Dass der Bundeskanzler die EU-Lieferkettenrichtlinie abschaffen will, stößt dem Koalitionspartner auf. Und nicht nur dem: NGOs starten eine Petition

Wenige Tage nach der ersten Brüsselreise von Friedrich Merz in seiner neuen Funktion tritt Uneinigkeit zwischen dem Bundeskanzler und seinem Vize Lars Klingbeil zutage. Der SPD-Politiker widersprach Merz mit Blick auf das europäische Lieferkettengesetz. Natürlich müsse die neue Bundesregierung Bürokratie abbauen, so Klingbeil. „Aber insgesamt waren wir uns einig, das Lieferkettengesetz ist wichtig“, sagte der SPD-Chef und Finanzminister.

Merz hatte in Brüssel gefordert, die europäische Lieferkettenrichtlinie abzuschaffen. „Wir werden in Deutschland das nationale Gesetz aufheben. Ich erwarte auch von der Europäischen Union, dass sie diesen Schritt nachvollzieht und diese Richtlinie wirklich aufhebt“, sagte der CDU-Politiker.

Auch die Initiative Lieferkettengesetz kritisierte die Aussagen des Bundeskanzlers.

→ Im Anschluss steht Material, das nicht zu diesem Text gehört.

Lemma discard_unless_ok r0 keep self :
  buf_ok r0 self ->
  buf_ok r0 (discard_unless keep self)
  /\ (forall j, _payloads (discard_unless keep self) !! j = if keep j then _payloads self !! j else None)
  /\ (forall j, keep j = true -> _rank0_iter_stats (discard_unless keep self) !! j = _rank0_iter_stats self !! j).
Proof.
  intros [Hp Ho H0]. unfold discard_unless. pose proof (discard_loop keep (keys (_payloads self)) self false) as Hl.
  destruct (fold_left _ _ _) as [self' ch']. destruct Hl as (H1 & H2 & H3).
  assert (Hpay : forall j, _payloads self' !! j = if keep j then _payloads self !! j else None).
  { intros j. rewrite H1. destruct (keep j); [by rewrite andb_false_r|]. rewrite andb_true_r.
    case_bool_decide as Hin; [done|]. rewrite elem_of_keys in Hin. by apply eq_None_not_Some. }
  assert (H0' : forall j, keep j = true -> _rank0_iter_stats self' !! j = _rank0_iter_stats self !! j).
  { intros j Hj. by rewrite H2, Hj, andb_false_r. }
  assert (Hb : forall o, least_key (_payloads self') o -> 
    buf_ok r0 (set_payloads self' (_payloads self') (_synthetic_iters self') o)).
  { intros o Ho'. split; simpl; [|done|].
    - intros i p. rewrite Hpay. destruct (keep i); [apply Hp|done].
    - intros i Hr. rewrite Hpay. destruct (keep i) eqn:Ek; [|by intros [? ?]]. intros Hi.
      rewrite H0' by done. by apply H0. }
  destruct ch'.
  - split_and!; [apply Hb, min_key_least|exact Hpay|exact H0'].
  - destruct (H3 eq_refl) as [_ ->]. split_and!; [done|exact Hpay|exact H0'].
Qed.

(** Aligning a buffer with iteration [i] of rank 0. *)
Definition sync (i : Z) self : ADPIterStatsBuffer := _ensure_zero_payload (_drop_before self i) i.

Lemma sync_ok r0 i self :
  buf_ok r0 self -> (r0 = true -> is_Some (_payloads self !! i)) ->
  buf_ok r0 (sync i self) /\ _oldest_iter (sync i self) = Some i
  /\ (forall j p, i <= j -> _payloads self !! j = Some p -> _payloads (sync i self) !! j = Some p)
  /\ (_rank0_iter_stats self !! i = _rank0_iter_stats (sync i self) !! i).
Proof.
  intros Hok Hr. destruct (discard_unless_ok r0 (fun j => i <=? j) self Hok) as ([Hp Ho H0] & Hpay & Hst).
  unfold sync, _ensure_zero_payload, _drop_before. set (d := discard_unless _ self) in *.
  assert (Hge : forall j, is_Some (_payloads d !! j) -> i <= j).
  { intros j. rewrite Hpay. destruct (Z.leb_spec i j); [done|by intros [? ?]]. }
  assert (Hkeep : forall j p, i <= j -> _payloads self !! j = Some p -> _payloads d !! j = Some p).
  { intros j p Hj Hjp. rewrite Hpay. by rewrite (proj2 (Z.leb_le _ _) Hj). }
  assert (Hsti : _rank0_iter_stats self !! i = _rank0_iter_stats d !! i).
  { symmetry. apply Hst. apply Z.leb_refl. }
  destruct (_payloads d !! i) as [p|] eqn:Ei.
  - split_and!; [by split| |done|done]. eapply least_key_unique; [| |exact Ho]; eauto.
  - assert (Hins : least_key (<[i := zero_payload i]> (_payloads d)) (_note_payload_insert (_oldest_iter d) i))
      by by apply note_insert_least.
    assert (r0 = false) as ->.
    { destruct r0; [|done]. destruct (Hr eq_refl) as [p Hpi]. rewrite (Hkeep i p) in Ei; [done|lia|done]. }
    split_and!; simpl; [split; simpl; [|done|done]| | |done].
    + intros j q. rewrite lookup_insert_Some. intros [[<- <-]|[_ Hq]]; [done|by apply Hp].
    + eapply least_key_unique; [| |exact Hins]; [rewrite lookup_insert_eq; eauto|].
      intros j. rewrite lookup_insert_is_Some. intros [<-|[_ Hj]]; [lia|by apply Hge].
    + intros j q Hj Hq. apply Hkeep in Hq; [|done]. rewrite lookup_insert_ne; [done|congruence].
Qed.

Lemma clear_through_ok r0 i self :
  buf_ok r0 self ->
  buf_ok r0 (_clear_through self i) /\ forall j, is_Some (_payloads (_clear_through self i) !! j) -> i < j.
Proof.
  intros Hok. destruct (discard_unless_ok r0 (fun j => i <? j) self Hok) as (Hok' & Hpay & _).
  split; [done|]. intros j. unfold _clear_through. rewrite Hpay. destruct (Z.ltb_spec i j); [done|by intros [? ?]].
Qed.

(** The payload a rank sends. *)
Definition pending self : RankIterStatsPayload :=
  default default_payload (o ← _oldest_iter self; _payloads self !! o).

Lemma next_payload_ok r0 self (local : RankState) :
  buf_ok r0 self -> iter_stats local = default_payload ->
  exists o, next_payload self = Ok o /\ iter_stats (copy_iter_stats_from local o) = pending self
    /\ rs_rank (copy_iter_stats_from local o) = rs_rank local.
Proof.
  intros [_ Ho _] Hl. unfold next_payload, pending. destruct (_oldest_iter self) as [i|]; simpl.
  - destruct Ho as [[p Hp] _]. rewrite Hp. by exists (Some p).
  - by exists None.
Qed.

Lemma pending_iter r0 self : buf_ok r0 self ->
  match _oldest_iter self with
  | None => has_iter_stats (pending self) = 0
  | Some i => has_iter_stats (pending self) = 1 /\ iter_stats_iter (pending self) = i
              /\ _payloads self !! i = Some (pending self)
  end.
Proof.
  intros [Hp Ho _]. unfold pending. destruct (_oldest_iter self) as [i|]; simpl; [|done].
  destruct Ho as [[p Hpi] _]. rewrite Hpi. simpl. destruct (Hp i p Hpi). done.
Qed.

End buffer_lemmas.

(** ** The ranks together *)

Section ranks.
Context {Nested : Type}.
Abbreviation buffer := (ADPIterStatsBuffer (Nested := Nested)).

(** One exchange: every rank sends its oldest payload along with its local
    state, and every rank finalizes on what all of them sent. *)
Definition rank_states (locals : list RankState) (bufs : list buffer) : result (list RankState) :=
  payloads ← mapM_result next_payload bufs;
  Ok (zip_with copy_iter_stats_from locals payloads).

Definition exchange (locals : list RankState) (bufs : list buffer)
    : result (list (ADPIterStatsRecord (Nested := Nested)) * list buffer) :=
  states ← rank_states locals bufs;
  let outs := imap (fun k b => finalize b states (Nat.eqb k 0)) bufs in
  Ok (concat outs.*1, outs.*2).

(** The states the ranks create before the exchange. *)
Definition created (tp : nat) (locals : list RankState) : Prop :=
  length locals = tp /\ ranks_in_order locals /\ Forall (fun s => iter_stats s = default_payload) locals.

(** What the ranks can get to, by queueing and exchanging. *)
Inductive reachable (tp : nat) : list buffer -> Prop :=
  | reach_init : reachable tp (replicate tp ADPIterStatsBuffer_init)
  | reach_queue bufs k b stats x b' :
      reachable tp bufs -> bufs !! k = Some b -> queue b stats x (Nat.eqb k 0) = Ok b' ->
      reachable tp (<[k := b']> bufs)
  | reach_exchange bufs locals rows bufs' :
      reachable tp bufs -> created tp locals -> exchange locals bufs = Ok (rows, bufs') ->
      reachable tp bufs'.

Definition all_ok (bufs : list buffer) : Prop :=
  forall k b, bufs !! k = Some b -> buf_ok (Nat.eqb k 0) b.

(** What is in [states] when the buffers are [bufs]. *)
Definition sent (bufs : list buffer) (states : list RankState) : Prop :=
  length states = length bufs
  /\ ranks_in_order states
  /\ forall k b s, bufs !! k = Some b -> states !! k = Some s -> iter_stats s = pending b.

Am Dienstagmorgen startete sie eine Petition zur Rettung der Regeln. Im Koalitionsvertrag habe sich die neue Bundesregierung klar zur Umsetzung der EU-Liefer­kettenrichtlinie bekannt, hieß es in einer Mitteilung des Bündnisses von mehr als 90 Organisationen – darunter Menschenrechtsorganisationen, Umweltverbände und Gewerkschaften. „Dieses Versprechen bereits wenige Tage nach Amtsantritt infrage zu stellen, ist ein fatales Signal – an die Betroffenen von Menschenrechtsverletzungen, an den Koalitionspartner ebenso wie an Unternehmen, die dringend auf verlässliche politische Rahmenbedingungen angewiesen sind und Planungssicherheit brauchen.“

Am Montag hatte sich auch die EU-Kommission gegen die Forderung von Merz gestellt. Die Position der Kommission zur Lieferkettenrichtlinie sei öffentlich bekannt, es gehe um Vereinfachung, sagte eine Sprecherin der Behörde in Brüssel. „Es geht nicht darum, sie abzuschaffen.“

Widerworte bekommt Merz auch von Europaabgeordneten seines Koalitionspartners. „Eine Abschaffung des EU-Lieferketten­gesetzes liegt nicht auf dem Tisch“, sagte der Delegationsvorsitzende der SPD-Europaabgeordneten, René Repasi. Dies habe auch weder im Europa­parlament noch unter den EU-Staaten eine Mehrheit. Anfang April beschloss die EU eine Verschiebung des europäischen Lieferkettengesetzes. (dpa/taz)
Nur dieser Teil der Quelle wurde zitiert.